Выбрать главу

— Ваксбергу двойка в четверти, — сказал Иван Кузьмич после краткого раздумья. — А ты… — Он назвал ябедника по фамилии. — Ты свободен. Иди домой и в школу больше не приходи. Здесь ты учиться не будешь. Так дома и скажи. Отец может зайти — я ему объясню.

Когда в конце четверти нам раздавали дневники, в графе «физика» вместо двойки у меня было написано: «не аттестован». К этому инциденту никто никогда больше не возвращался. Ябедник исчез навсегда. Списывать и «шпаргалить» я себе с тех пор заказал навек: никакой разнос, никакие кары меня бы от этого не отучили.

Преподавать «Кузьма», конечно, не мог, но уроки свои проводил регулярно. «Предмет» его в наркомпросовских программах не значился. И ни в какой другой школе страны не преподавался. Назывался он просто и скромно: «Газета». Уже только ради него посещение школы становилось не обузой, а праздником. Иван Кузьмич приносил «Правду», читал вслух отдельные пассажи отдельных статей — политических и международных. И приглашал к разговору.

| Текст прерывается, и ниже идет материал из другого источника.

(* ===== verification/NetText.v ===== *)
(** * Lines, words and addresses

    What the phone's services use of [str] and [std::net]: splitting, trimming
    and suffixes of text, decimal numbers, and the parser of socket addresses. *)

From stdpp Require Import base gmap strings list pretty.
From Stdlib Require Import ZArith Lia Ascii String.
From S2P Require Import Prelude Text TunnelModel.
Local Open Scope string_scope.
Local Open Scope Z_scope.

(** ** Splitting *)

(** [s.split(sep)] on the bytes: always at least one piece. *)
Fixpoint split_bytes (sep : Z) (l : list Z) : list (list Z) :=
  match l with
  | [] => [[]]
  | b :: r =>
      if b =? sep then [] :: split_bytes sep r
      else match split_bytes sep r with
           | piece :: pieces => (b :: piece) :: pieces
           | [] => [[b]]
           end
  end.

Definition split (sep : Z) (s : string) : list string := of_bytes <$> split_bytes sep (bytes s).

(** A final carriage return of a line is dropped. *)
Definition strip_cr (l : list Z) : list Z :=
  match rev l with 13 :: r => rev r | _ => l end.

(** [s.lines()]: the pieces between line feeds, the last one only when it is not
    empty.  A carriage return is dropped before a line feed and not at the end of
    the text. *)
Fixpoint line_pieces (pieces : list (list Z)) : list (list Z) :=
  match pieces with
  | [] => []
  | [final] => match final with [] => [] | _ => [final] end
  | piece :: rest => strip_cr piece :: line_pieces rest
  end.

Definition lines (s : string) : list string :=
  of_bytes <$> line_pieces (split_bytes 10 (bytes s)).

(** [s.ends_with(p)] *)
Definition ends_with (p s : string) : bool :=
  bool_decide (drop (String.length s - String.length p) (bytes s) = bytes p).

(** ** Trimming *)

(** The UTF-8 form of a scalar value. *)
Definition utf8_encode (c : Z) : list Z :=
  if c <? 128 then [c]
  else if c <? 2048 then [192 + c / 64; 128 + c mod 64]
  else if c <? 65536 then [224 + c / 4096; 128 + c / 64 mod 64; 128 + c mod 64]
  else [240 + c / 262144; 128 + c / 4096 mod 64; 128 + c / 64 mod 64; 128 + c mod 64].

Fixpoint drop_while (p : Z -> bool) (l : list Z) : list Z :=
  match l with
  | [] => []
  | c :: r => if p c then drop_while p r else l
  end.

(** [s.trim()] *)
Definition trim (s : string) : string :=
  of_bytes (List.concat (utf8_encode <$>
    rev (drop_while is_whitespace (rev (drop_while is_whitespace (chars s)))))).

(** [s.split_whitespace()] *)
Fixpoint words_of (current : list Z) (l : list Z) : list (list Z) :=
  match l with
  | [] => match current with [] => [] | _ => [rev current] end
  | c :: rest =>
      if is_whitespace c
      then match current with [] => words_of [] rest | _ => rev current :: words_of [] rest end
      else words_of (c :: current) rest
  end.

Definition split_whitespace (s : string) : list string :=
  (fun w => of_bytes (List.concat (utf8_encode <$> w))) <$> words_of [] (chars s).

(** ** Decimal numbers *)

(** [u64::to_string] *)
Definition u64_to_string (n : Z) : string := pretty (Z.to_N n).

(** Printed digits are read back. *)
Lemma parse_pretty_go x s :
  parse_digits 0 (bytes (pretty_N_go x s)) = parse_digits (Z.of_N x) (bytes s).
Proof.
  revert s. induction (N.lt_wf_0 x) as [x _ IH]; intros s.
  destruct (N.eq_0_gt_0_cases x) as [->|Hx]; [by rewrite pretty_N_go_0|].
  rewrite pretty_N_go_step, IH by (lia || by apply N.div_lt).
  pose proof (N.mod_lt x 10 ltac:(done)) as Hm. pose proof (N.div_mod x 10 ltac:(done)) as Hdm.
  set (d := (x `mod` 10)%N) in *.
  assert (byte_of (pretty_N_char d) = 48 + Z.of_N d) as Hd.
  { assert (d = 0 \/ d = 1 \/ d = 2 \/ d = 3 \/ d = 4 \/ d = 5 \/ d = 6 \/ d = 7 \/ d = 8 \/ d = 9)%N
      as Hcases by lia.
    clearbody d. repeat destruct Hcases as [->|Hcases]; [done..|by subst d]. }
  cbn [bytes parse_digits]. rewrite Hd. unfold is_ascii_digit, in_range.
  rewrite (proj2 (andb_true_iff _ _)) by lia. f_equal. lia.
Qed.

Lemma parse_u64_to_string max n : 0 <= n <= max -> parse_unsigned max (u64_to_string n) = Some n.
Proof.
  intros Hn. assert (parse_digits 0 (bytes (u64_to_string n)) = Some n) as Hp.
  { unfold u64_to_string, pretty, pretty_N. destruct (decide _) as [Hz|Hz].
    - assert (n = 0) as -> by lia. done.
    - rewrite parse_pretty_go. cbn. f_equal. lia. }
  unfold parse_unsigned. destruct (bytes (u64_to_string n)) as [|b r] eqn:Hb.
  - exfalso. unfold u64_to_string, pretty, pretty_N in Hb.
    destruct (decide _) as [Hz|Hz]; [done|].
    destruct (pretty_N_go (Z.to_N n) "") eqn:Hg; [|done].
    pose proof (parse_pretty_go (Z.to_N n) "") as Hq. rewrite Hg in Hq. cbn in Hq.
    injection Hq as Hq. lia.
  - destruct (Z.eq_dec b 43) as [->|Hne]; [done|].
    replace (match b :: r with 43 :: rest => rest | l => l end) with (b :: r).
    2:{ destruct b as [|p|p]; try done. do 6 (destruct p as [p|p|]; try done). }
    rewrite Hp. by rewrite (proj2 (Z.leb_le n max)) by lia.
Qed.

Lemma u64_to_string_inj m n : 0 <= m -> 0 <= n -> u64_to_string m = u64_to_string n -> m = n.
Proof.
  intros Hm Hn Heq. pose proof (parse_u64_to_string (Z.max m n) m ltac:(lia)) as Hp.
  rewrite Heq, parse_u64_to_string in Hp by lia. congruence.
Qed.

(** ** Socket addresses

    The recursive-descent parser of [core::net]: each reader returns what it read
    and the rest of the input. *)

Definition hex_value (b : Z) : option Z :=
  if is_ascii_digit b then Some (b - 48)
  else if in_range 97 102 b then Some (b - 87)
  else if in_range 65 70 b then Some (b - 55)
  else None.

Definition digit_value (radix b : Z) : option Z :=
  v ← hex_value b; if v <? radix then Some v else None.

(** The digits of [read_number], at most [limit] of them: the value and their
    count, or nothing when the value does not fit or a digit is left over. *)
Fixpoint read_digits (radix max : Z) (limit : option nat) (count : nat) (acc : Z) (l : list Z)
    : option (Z * nat * list Z) :=
  match l with
  | [] => Some (acc, count, [])
  | b :: r =>
      match digit_value radix b with
      | None => Some (acc, count, l)
      | Some d =>
          let acc' := acc * radix + d in
          if max <? acc' then None
          else if is_some_and limit (fun n => (n <=? count)%nat) then None
          else read_digits radix max limit (S count) acc' r
      end
  end.

Definition read_number (radix max : Z) (limit : option nat) (allow_zero_prefix : bool) (l : list Z)
    : option (Z * list Z) :=
  '(value, count, rest) ← read_digits radix max limit 0 0 l;
  if (count =? 0)%nat then None
  else if negb allow_zero_prefix && bool_decide (head l = Some 48) && (1 <? count)%nat then None
  else Some (value, rest).

Definition read_given_char (c : Z) (l : list Z) : option (list Z) :=
  match l with b :: r => if b =? c then Some r else None | [] => None end.

Definition read_octet (l : list Z) : option (Z * list Z) := read_number 10 255 (Some 3%nat) false l.

Definition read_ipv4 (l : list Z) : option (list Z * list Z) :=
  '(a, l) ← read_octet l; l ← read_given_char 46 l;
  '(b, l) ← read_octet l; l ← read_given_char 46 l;
  '(c, l) ← read_octet l; l ← read_given_char 46 l;
  '(d, l) ← read_octet l;
  Some ([a; b; c; d], l).

(** [read_separator(':', i, inner)] *)
Definition after_separator (i : nat) (l : list Z) : option (list Z) :=
  if (i =? 0)%nat then Some l else read_given_char 58 l.

(** [read_groups]: the octets of the groups read, at most [slots] of them, and
    whether they end in an embedded IPv4 address. *)
Fixpoint read_groups (slots i : nat) (l : list Z) : list Z * bool * list Z :=
  match slots with
  | O => ([], false, l)
  | S slots' =>
      match (if (slots' =? 0)%nat then None else l' ← after_separator i l; read_ipv4 l') with
      | Some (octets, rest) => (octets, true, rest)
      | None =>
          match (l' ← after_separator i l; read_number 16 65535 (Some 4%nat) true l') with
          | Some (group, rest) =>
              let '(octets, embedded, rest) := read_groups slots' (S i) rest in
              ([group / 256; group mod 256] ++ octets, embedded, rest)%list
          | None => ([], false, l)
          end
      end
  end.

Definition read_ipv6 (l : list Z) : option (list Z * list Z) :=
  let '(head, embedded, l) := read_groups 8 0 l in
  if (List.length head =? 16)%nat then Some (head, l)
  else if embedded then None
  else
    l ← read_given_char 58 l;
    l ← read_given_char 58 l;
    let '(tail, _, l) := read_groups (7 - List.length head / 2) 0 l in
    Some (head ++ replicate (16 - List.length head - List.length tail) 0 ++ tail, l)%list.

(** A scope identifier is read and, as nothing here uses it, dropped. *)
Definition read_scope (l : list Z) : option (list Z) :=
  match read_given_char 37 l with
  | None => Some l
  | Some l => snd <$> read_number 10 u32_max None true l
  end.

Definition read_port (l : list Z) : option (Z * list Z) :=
  l ← read_given_char 58 l; read_number 10 u16_max None true l.

Definition read_socket_v4 (l : list Z) : option (SocketAddr * list Z) :=
  '(ip, l) ← read_ipv4 l; '(port, l) ← read_port l; Some (mk_addr (V4 ip) port, l).

Definition read_socket_v6 (l : list Z) : option (SocketAddr * list Z) :=
  l ← read_given_char 91 l; '(ip, l) ← read_ipv6 l; l ← read_scope l;
  l ← read_given_char 93 l; '(port, l) ← read_port l; Some (mk_addr (V6 ip) port, l).

(** [s.parse::<SocketAddr>()] *)
Definition parse_socket_addr (s : string) : option SocketAddr :=
  match (match read_socket_v4 (bytes s) with
         | Some r => Some r
         | None => read_socket_v6 (bytes s)
         end) with
  | Some (addr, []) => Some addr
  | _ => None
  end.

(** [IpAddr::is_loopback] *)
Definition is_loopback (ip : IpAddr) : bool :=
  match ip with
  | V4 octets => bool_decide (head octets = Some 127)
  | V6 octets => bool_decide (octets = (replicate 15 0 ++ [1])%list)
  end.

(** ** Examples *)

Example parse_v4 : parse_socket_addr "127.0.0.1:8088" = Some (mk_addr (V4 [127; 0; 0; 1]) 8088).
Proof. reflexivity. Qed.
Example parse_leading_zero : parse_socket_addr "127.0.0.01:1" = None.
Proof. reflexivity. Qed.
Example parse_port_overflow : parse_socket_addr "1.2.3.4:65536" = None.
Proof. reflexivity. Qed.
Example parse_v6_loopback :
  is_loopback <$> (addr_ip <$> parse_socket_addr "[::1]:80") = Some true.
Proof. reflexivity. Qed.
Example parse_v6_embedded :
  parse_socket_addr "[fe80::1:1.2.3.4%7]:9"
  = Some (mk_addr (V6 [254; 128; 0; 0; 0; 0; 0; 0; 0; 0; 0; 1; 1; 2; 3; 4]) 9).
Proof. reflexivity. Qed.
Example parse_v6_without_brackets : parse_socket_addr "::1:80" = None.
Proof. reflexivity. Qed.
Example lines_of_text : lines ("a" ++ of_bytes [13; 10] ++ "b" ++ of_bytes [10]) = ["a"; "b"].
Proof. reflexivity. Qed.
Example trim_text : trim (of_bytes [32; 194; 160; 97; 32; 98; 10]) = "a b".
Proof. reflexivity. Qed.
Example ends_with_token : ends_with "_token" "ui_token" = true.
Proof. reflexivity. Qed.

Разворачивалась дискуссия — как прочитанный кусок понимать, что именно из него можно извлечь. Каждый стремился показать себя не просто читателем, но комментатором и аналитиком, демонстрируя эрудицию и внося в разговор свою личную ноту. Именно тогда из уст Ивана Кузьмича я впервые услышал о том, что чтение прессы это искусство и что мало для этого быть грамотеем — надо еще научиться «читать между строк».

Сам он давал примеры такого умения: лишь теперь, ретроспективно, я понимаю, каким мужеством, тактом и осторожностью он должен был тогда обладать. Тот, кто хотя бы примерно представляет себе атмосферу сороковых годов, поймет, какой вызов советской «системе воспитания» содержался в этой его дерзкой инициативе.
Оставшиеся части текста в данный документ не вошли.